What is an audio signal?
Without getting too deep into the theory, to put it simply: an audio signal is a reproduction of a sound wave in the real world that needs to be captured, recorded or transmitted with minimal loss of the original information contained within. This could be a speech signal; music or simply ambient sounds as would be captured. The invention of the microphone along with the attendant electronics to amplify the signal and then transmit it for further processing or broad¬cast laid the foundation of what modern signal processing would be.

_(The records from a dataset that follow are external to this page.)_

(** X7: [_show_pyre_version] swallows every [Exception] of the configuration or
    of the binary: it then writes the client version alone.  It writes the
    binary version first when that is a non-empty string, and only an
    exception that is no [Exception] leaves it, nothing written. *)
Theorem show_version_swallows_errors (arguments : CommandArguments) (w : World S) :
  let binary :=
    match create_configuration env arguments "." with
    | Returned c => get_binary_version env c
    | Raised e => Raised e
    end in
  let client := ("Client version: " ++ __version__ env ++ newline)%string in
  exists events,
    fst (_show_pyre_version env arguments w) = record w events
    /\ match binary with
       | Returned version =>
           snd (_show_pyre_version env arguments w) = Returned tt
           /\ stdout_writes events
              = match version with
                | Some v => if truthy version
                            then [("Binary version: " ++ v ++ newline)%string; client]
                            else [client]
                | None => [client]
                end
       | Raised e =>
           if isinstance e Exception
           then snd (_show_pyre_version env arguments w) = Returned tt
                /\ stdout_writes events = [client]
           else snd (_show_pyre_version env arguments w) = Raised e
                /\ stdout_writes events = []
       end.
Proof.
  cbv zeta. unfold _show_pyre_version. unfold_calls.
  unfold try_except, bind, emit, outcome, ret, record; cbn.
  destruct (create_configuration env arguments ".") as [c|e]; cbn.
  - destruct (get_binary_version env c) as [[v|]|e]; cbn.
    + destruct (negb _); cbn; tidy_trace; eexists; (split; [reflexivity|]); now split.
    + tidy_trace; eexists; (split; [reflexivity|]); now split.
    + destruct e as [[] message]; cbn; tidy_trace;
        eexists; (split; [reflexivity|]); now split.
  - destruct e as [[] message]; cbn; tidy_trace;
      eexists; (split; [reflexivity|]); now split.
Qed.

(** X8: with the version flag the group builds the configuration once, without
    the fallback (no cache read, no prompt), constructs and runs no command,
    and when it returns it returns [SUCCESS] and leaves no arguments in the
    click context, whatever subcommand was named. *)
Theorem version_flag_runs_nothing
    (invoked : option Subcommand) (arguments : CommandArguments) (w : World S)
    (Hversion : command_arguments.version arguments = true) :
  exists events,
    fst (pyre env invoked arguments w) = record w events
    /\ count is_create_configuration events = 1%nat
    /\ count is_cache_read events = 0%nat
    /\ count is_prompt events = 0%nat
    /\ count is_construct events = 0%nat
    /\ count is_run events = 0%nat
    /\ forall value, snd (pyre env invoked arguments w) = Returned value ->
                     value = (SUCCESS, None).
Proof.
  unfold pyre. rewrite Hversion.
  unfold _show_pyre_version. unfold_calls.
  unfold try_except, bind, emit, outcome, ret, record; cbn.
  repeat split_match; tidy_trace; eexists; (split; [reflexivity|]);
    repeat split; intros value [= <-]; reflexivity.
Qed.

Lemma show_version_effects (arguments : CommandArguments) (w : World S) :
  exists events,
    fst (_show_pyre_version env arguments w) = record w events
    /\ count is_run events = 0%nat
    /\ count is_construct events = 0%nat
    /\ error_logs events = [].
Proof.
  unfold _show_pyre_version. unfold_calls.
  unfold try_except, bind, emit, outcome, ret, record; cbn.
  repeat split_match; tidy_trace; eexists; (split; [reflexivity|]); repeat split.
Qed.

(** X9: [pyre --version check]: the versions are shown, then the subcommand finds
    no arguments in the click context and raises a [TypeError], which no
    clause of [main] catches: [main] raises it, with no command run and
    nothing logged at error level. *)
Theorem version_with_subcommand_escapes
    (argv : list string) (w : World S) (invocation : Invocation)
    (Hparse : click_parse env argv = Returned invocation)
    (Hversion : command_arguments.version (parsed_arguments invocation) = true)
    (Hsubcommand : invoked_subcommand invocation = Some sub_check)
    (Hshown : forall w1,
        snd (_show_pyre_version env (parsed_arguments invocation) w1) = Returned tt) :
  exists e events,
    trace (fst (main env argv w)) = trace w ++ events
    /\ snd (main env argv w) = Raised e
    /\ exc_class e = TypeError
    /\ count is_run events = 0%nat
    /\ error_logs events = [].
Proof.
  destruct invocation as [arguments invoked]; cbn in *; subst invoked.
  unfold main. set (ni := (_ || _)%bool). clearbody ni.
  unfold with_configured_logger, pyre_call, pyre, check, context_obj_arguments.
  unfold try_finally, try_except, bind, emit, outcome, ret, raise.
  rewrite Hparse; cbn. rewrite Hversion; cbn.
  match goal with
  | |- context [_show_pyre_version env arguments ?w1] =>
      pose proof (Hshown w1) as Hout;
      destruct (show_version_effects arguments w1) as (shown & Hworld & Hrun & _ & Hlogs);
      destruct (_show_pyre_version env arguments w1) as [w2 o]
  end.
  cbn in Hworld, Hout. subst w2 o; cbn. rewrite <- !app_assoc.
  eexists; eexists; split; [reflexivity|]; split; [reflexivity|]; split; [reflexivity|].
  rewrite !count_app, !error_logs_app, Hrun, Hlogs. split; reflexivity.
Qed.

(** X12: an [EnvironmentException] raised while the configuration is resolved
    (outside [run_pyre_command]) makes [main] log its text once and return
    [FAILURE], no command being constructed or run. *)
Theorem environment_error_in_resolution
    (argv : list string) (w : World S) (invocation : Invocation) (e : PyExc)
    (Hparse : click_parse env argv = Returned invocation)
    (Hversion : command_arguments.version (parsed_arguments invocation) = false)
    (Hresolve : forall w1,
        snd (_create_configuration_with_retry env (parsed_arguments invocation) "." w1)
        = Raised e)
    (Hkind : isinstance e EnvironmentException = true) :
  exists events,
    trace (fst (main env argv w)) = trace w ++ events
    /\ snd (main env argv w) = Returned FAILURE
    /\ error_logs events = [str e]
    /\ count is_construct events = 0%nat
    /\ count is_run events = 0%nat.
Proof.
  destruct invocation as [arguments invoked]; cbn in *.
  unfold isinstance, issubclass in Hkind; cbn in Hkind.
  unfold main. set (ni := (_ || _)%bool). clearbody ni.
  unfold_dispatch. rewrite Hparse. cbn. rewrite Hversion. cbn.
  destruct invoked as [[]|]; cbn;
    [|destruct (truthy (which env "watchman")); cbn];
    resolution_step Hresolve; rewrite Hkind; cbn; rewrite <- !app_assoc;
    (eexists; (split; [reflexivity|]); (split; [reflexivity|]));
    destruct Hquiet as (Hq1 & Hq2 & Hq3);
    rewrite !error_logs_app, !count_app, Hq1, Hq2, Hq3; repeat split.
Qed.

(** X13: an exception of the call of the group that is no
    [EnvironmentException], [InvalidConfiguration] or [ClickException]
    leaves [main] unchanged, after the logger is left: [main] gives no exit
    code for it. *)
Theorem other_errors_escape_main
    (argv : list string) (w : World S) (e : PyExc)
    (Hraised : forall w1, snd (pyre_call env argv w1) = Raised e)
    (Henvironment : isinstance e EnvironmentException = false)
    (Hconfiguration : isinstance e InvalidConfiguration = false)
    (Hclick : isinstance e ClickException = false) :
  exists noninteractive,
    let entered := record w [EvLoggerEnter noninteractive] in
    main env argv w
    = (record (fst (pyre_call env argv entered)) [EvLoggerExit], Raised e).
Proof.
  unfold main. set (ni := (_ || _)%bool). clearbody ni. exists ni.
  cbv zeta.
  unfold with_configured_logger, try_finally, try_except, bind, emit, record; cbn.
  match goal with
  | |- context [pyre_call env argv ?w1] =>
      pose proof (Hraised w1) as Hout;
      destruct (pyre_call env argv w1) as [w2 o]
  end.
  cbn in Hout; subst o; cbn.
  unfold isinstance, issubclass in Henvironment, Hconfiguration, Hclick.
  cbn in Henvironment, Hconfiguration, Hclick.
  now rewrite Henvironment, Hconfiguration, Hclick.
Qed.

End Boundary.

(** ** The other subcommands *)

Section SubcommandsMore.
Variable S : Type.
Variable env : Collaborators S.
Variable construct_server : ServerConstruction -> Command S.
Variable IncrementalStyle_str : IncrementalStyle -> string.

#[local] Arguments _create_configuration_with_retry : simpl never.
#[local] Arguments run_pyre_command : simpl never.

(** The test of the option [--incremental-style] gives back the style whose
    name it is given, the two names being different. *)
Lemma style_of_name (style : IncrementalStyle) :
  IncrementalStyle_str SHALLOW <> IncrementalStyle_str FINE_GRAINED ->
  (if String.eqb (IncrementalStyle_str style) (IncrementalStyle_str SHALLOW)
   then SHALLOW else FINE_GRAINED) = style.
Proof.
  intros Hdistinct; destruct style.
  - now rewrite String.eqb_refl.
  - destruct (String.eqb_spec (IncrementalStyle_str FINE_GRAINED)
                (IncrementalStyle_str SHALLOW)) as [Heq|_]; [|reflexivity].
    now symmetry in Heq.
Qed.

(** X14: [incremental] decodes the name of each incremental style back to that
    style when the two names differ, and takes every other text for the
    fine-grained style. *)
Theorem incremental_style_decoding
    (obj : option CommandArguments) (nonblocking no_start no_watchman : bool) :
  (IncrementalStyle_str SHALLOW <> IncrementalStyle_str FINE_GRAINED ->
   forall style,
     incremental env IncrementalStyle_str obj nonblocking (IncrementalStyle_str style)
       no_start no_watchman
     = (arguments <- context_obj_arguments obj ;;
        _run_incremental_command env arguments nonblocking style
          no_start no_watchman)%py)
  /\
  (forall name,
     name <> IncrementalStyle_str SHALLOW ->
     incremental env IncrementalStyle_str obj nonblocking name no_start no_watchman
     = (arguments <- context_obj_arguments obj ;;
        _run_incremental_command env arguments nonblocking FINE_GRAINED
          no_start no_watchman)%py).
Proof.
  split.
  - intros Hdistinct style; unfold incremental.
    now rewrite (style_of_name style Hdistinct).
  - intros name Hname; unfold incremental.
    now destruct (String.eqb_spec name (IncrementalStyle_str SHALLOW)).
Qed.

(** X15: as the docstring of [incremental] says, when a watchman binary is found
    [pyre] alone does what [pyre incremental] does with its default options
    (the two style names being different). *)
Theorem default_is_incremental
    (arguments : CommandArguments) (w : World S)
    (Hdistinct : IncrementalStyle_str SHALLOW <> IncrementalStyle_str FINE_GRAINED)
    (Hwatchman : truthy (which env "watchman") = true) :
  _run_default_command env arguments w
  = incremental env IncrementalStyle_str (Some arguments) false
      (IncrementalStyle_str FINE_GRAINED) false false
      (record w [EvWhich "watchman"]).
Proof.
  unfold incremental. rewrite (style_of_name FINE_GRAINED Hdistinct).
  unfold _run_default_command, shutil_which, bind, emit, ret, context_obj_arguments,
    record; cbn.
  now rewrite Hwatchman.
Qed.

In the rudimentary sense, a audio signal can be visualized as a sine wave with frequency between the human auditory range of 20Hz to 20kHz. This sine wave or combination of sine waves would need to be initially amplified (per-amplified), combined (mixed) and then various aspects of the signal such as the frequencies, the dynamics (the ratio between the quietest and the loudest sounds) and eventually the amplitude of the signal would need to be brought up to a level that can drive a coil, in a magnetic field attached to a diaphragm–essentially a loudspeaker.
This is the basis of signal processing, from the source to the destination, whether it be a small public address system, a recording system, or a transmission system for broadcasting. All of these systems require signal processing at some point to make the signal amenable to its targeted application.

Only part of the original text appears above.